* Data section
Lemma decode_layout s k :
  sb_ok s -> decode (layout s k) = (validate_header s;;; Ok s).
Proof.
  intros Hs. pose proof Hs as []. unfold decode. unfold id_ok in *.
  rewrite (layout_field s k 0 SB_MAGIC) by (done || by left).
  rewrite bool_decide_true by done. cbn [negb].
  rewrite layout_hash, layout_take, bool_decide_true by done. cbn [negb].
  pose proof (zlen_layout s k Hs) as Hl. unfold SB_SIZE in Hl.
  rewrite !slice_u32_zdrop, !slice_u64_zdrop by lia.
  repeat match goal with
    |- context [sub ?o ?n (layout s k)] =>
      erewrite (layout_field s k o _ n);
      [|done|unfold header_fields; cbn [In]; repeat first [left; reflexivity | right]
       |rewrite ?zlen_le_bytes; (done || lia)]
    end.
  rewrite !le_val_bytes_small by
    first [ assumption
          | pose proof (Consistencies.consistency_as_u8_range (consistency s)); simpl; lia
          | destruct (image_kind s); simpl; lia ].
  rewrite ImageKinds.image_kind_from_as_u8, Consistencies.consistency_from_as_u8. cbn [bind].
  by destruct s.
Qed.
End lemmas.
End Sb.

(** ** What a valid header is *)

(** The header rules of the format, without the order of the checks. *)
Record header_valid (s : Superblock) : Prop := {
  hv_major : format_major s <= 1;
  hv_reader : min_reader s <= 1;
  hv_consistency : SbFlags.has (flags s) SbFlags.INCONSISTENT = true <-> consistency s = CNone;
  hv_chunk : exists k, 18 <= k <= 22 /\ chunk_size s = 2 ^ k;
  hv_lbs : exists k, 9 <= k <= 12 /\ logical_block_size s = 2 ^ k;
  hv_aead : aead_id s = 1 \/ aead_id s = 2;
  hv_kdf : kdf_id s = if Sb.is_encrypted s then 1 else 0;
}.

Lemma power_of_two_in_range_spec v a b :
  0 <= a -> 0 <= b ->
  is_power_of_two_in_range v (2 ^ a) (2 ^ b) = true <-> exists k, a <= k <= b /\ v = 2 ^ k.
Proof.
  intros Ha Hb. unfold is_power_of_two_in_range. rewrite !andb_true_iff, !Z.leb_le.
  rewrite is_power_of_two_spec. split.
  - intros [(k & Hk & ->) [H1 H2]]. exists k.
    rewrite <- Z.pow_le_mono_r_iff in H1, H2 by lia. done.
  - intros (k & Hk & ->). split; [exists k; lia|]. split; apply Z.pow_le_mono_r; lia.
Qed.

Lemma validate_header_valid s : Sb.validate_header s = Ok tt <-> header_valid s.
Proof.
  unfold Sb.validate_header. pose proof (power_of_two_in_range_spec (chunk_size s) 18 22) as HC.
  pose proof (power_of_two_in_range_spec (logical_block_size s) 9 12) as HL.
  change (2 ^ 18) with MIN_CHUNK_SIZE in HC. change (2 ^ 22) with MAX_CHUNK_SIZE in HC.
  change (2 ^ 9) with 512 in HL. change (2 ^ 12) with 4096 in HL.
  specialize (HC ltac:(lia) ltac:(lia)). specialize (HL ltac:(lia) ltac:(lia)).
  assert (is_ok (Aeads.from_id (aead_id s)) = true <-> aead_id s = 1 \/ aead_id s = 2) as HA.
  { unfold Aeads.from_id, Aeads.AEAD_ID_AES_256_GCM, Aeads.AEAD_ID_CHACHA20_POLY1305.
    repeat case_match; bprop; simpl; split; intros; try done; lia. }
  assert (Sb.is_inconsistent s = true <-> consistency s = CNone) as HI
    by (unfold Sb.is_inconsistent; destruct (consistency s); split; done).
  split.
  - intros HV.
    destruct (Z.ltb_spec FORMAT_MAJOR (format_major s)); [done|].
    destruct (Z.ltb_spec FORMAT_MAJOR (min_reader s)); [done|]. unfold FORMAT_MAJOR in *.
    destruct (Bool.eqb _ _) eqn:EI; [|done]. apply eqb_prop in EI. cbn [negb] in HV.
    destruct (is_power_of_two_in_range (chunk_size s) _ _); [|done].
    destruct (is_power_of_two_in_range (logical_block_size s) _ _); [|done]. cbn [negb] in HV.
    inv_ok. rewrite E in HA.
    split; [done|done|by rewrite EI|by apply HC|by apply HL|by apply HA|].
    destruct (Sb.is_encrypted s); cbn [negb] in HV;
      destruct (Z.eqb_spec (kdf_id s) 0), (Z.eqb_spec (kdf_id s) 1); cbn [andb] in HV;
      first [lia | done].
  - intros []. unfold FORMAT_MAJOR.
    rewrite !(proj2 (Z.ltb_ge _ _)) by lia.
    rewrite (proj2 HC), (proj2 HL) by done.
    assert (SbFlags.has (flags s) SbFlags.INCONSISTENT = Sb.is_inconsistent s) as ->
      by (apply eq_true_iff_eq; by rewrite hv_consistency0, HI).
    rewrite eqb_reflx. cbn [negb].
    destruct (Aeads.from_id (aead_id s)) as [k|e]; [|by discriminate (proj2 HA hv_aead0)].
    cbn [bind]. rewrite hv_kdf0. by destruct (Sb.is_encrypted s).
Qed.

(** [set_consistency] touches one flag bit. *)
Lemma set_consistency_bits s c i :
  0 <= i -> i <> 4 -> u64_ok (flags s) ->
  Z.testbit (flags (Sb.set_consistency s c)) i = Z.testbit (flags s) i.
Proof.
  intros Hi Hn Hf.
  assert (Z.testbit (U64_MAX - SbFlags.INCONSISTENT) i = (i <? 64)) as HM.
  { change (U64_MAX - SbFlags.INCONSISTENT) with (Z.lxor (Z.ones 64) (2 ^ 4)).
    rewrite Z.lxor_spec, Z.testbit_ones_nonneg, Z.pow2_bits_false by lia. apply xorb_false_r. }
  assert (Z.testbit (Z.land (flags s) (U64_MAX - SbFlags.INCONSISTENT)) i =
          Z.testbit (flags s) i) as HA.
  { rewrite Z.land_spec, HM. destruct (Z.ltb_spec i 64); [apply andb_true_r|].
    rewrite andb_false_r. symmetry. by apply (range_bits 64). }
  destruct c; cbn -[Z.land Z.testbit Z.lor]; try exact HA.
  rewrite Z.lor_spec, HA. change SbFlags.INCONSISTENT with (2 ^ 4).
  rewrite Z.pow2_bits_false by lia. apply orb_false_r.
Qed.

Lemma has_pow2 f k : 0 <= k -> SbFlags.has f (2 ^ k) = Z.testbit f k.
Proof.
  intros Hk. unfold SbFlags.has. destruct (Z.testbit f k) eqn:E.
  - destruct (Z.eqb_spec (Z.land f (2 ^ k)) 0) as [H0|]; [|done].
    assert (Z.testbit (Z.land f (2 ^ k)) k = true) as HB
      by (rewrite Z.land_spec, E, Z.pow2_bits_true by done; done).
    rewrite H0 in HB. by rewrite Z.bits_0 in HB.
  - destruct (Z.eqb_spec (Z.land f (2 ^ k)) 0) as [|H0]; [done|]. exfalso. apply H0.
    apply Z.bits_inj_0. intros n. rewrite Z.land_spec.
    destruct (Z.eq_dec n k) as [->|]; [by rewrite E|].
    rewrite Z.pow2_bits_false by lia. apply andb_false_r.
Qed.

* Goal of the exercise
Where the line with "first [ assumption" ends, your copy should end too; please return exactly the lines from the first line of the data through it.

* Written answer
Lemma decode_layout s k :
  sb_ok s -> decode (layout s k) = (validate_header s;;; Ok s).
Proof.
  intros Hs. pose proof Hs as []. unfold decode. unfold id_ok in *.
  rewrite (layout_field s k 0 SB_MAGIC) by (done || by left).
  rewrite bool_decide_true by done. cbn [negb].
  rewrite layout_hash, layout_take, bool_decide_true by done. cbn [negb].
  pose proof (zlen_layout s k Hs) as Hl. unfold SB_SIZE in Hl.
  rewrite !slice_u32_zdrop, !slice_u64_zdrop by lia.
  repeat match goal with
    |- context [sub ?o ?n (layout s k)] =>
      erewrite (layout_field s k o _ n);
      [|done|unfold header_fields; cbn [In]; repeat first [left; reflexivity | right]
       |rewrite ?zlen_le_bytes; (done || lia)]
    end.
  rewrite !le_val_bytes_small by
    first [ assumption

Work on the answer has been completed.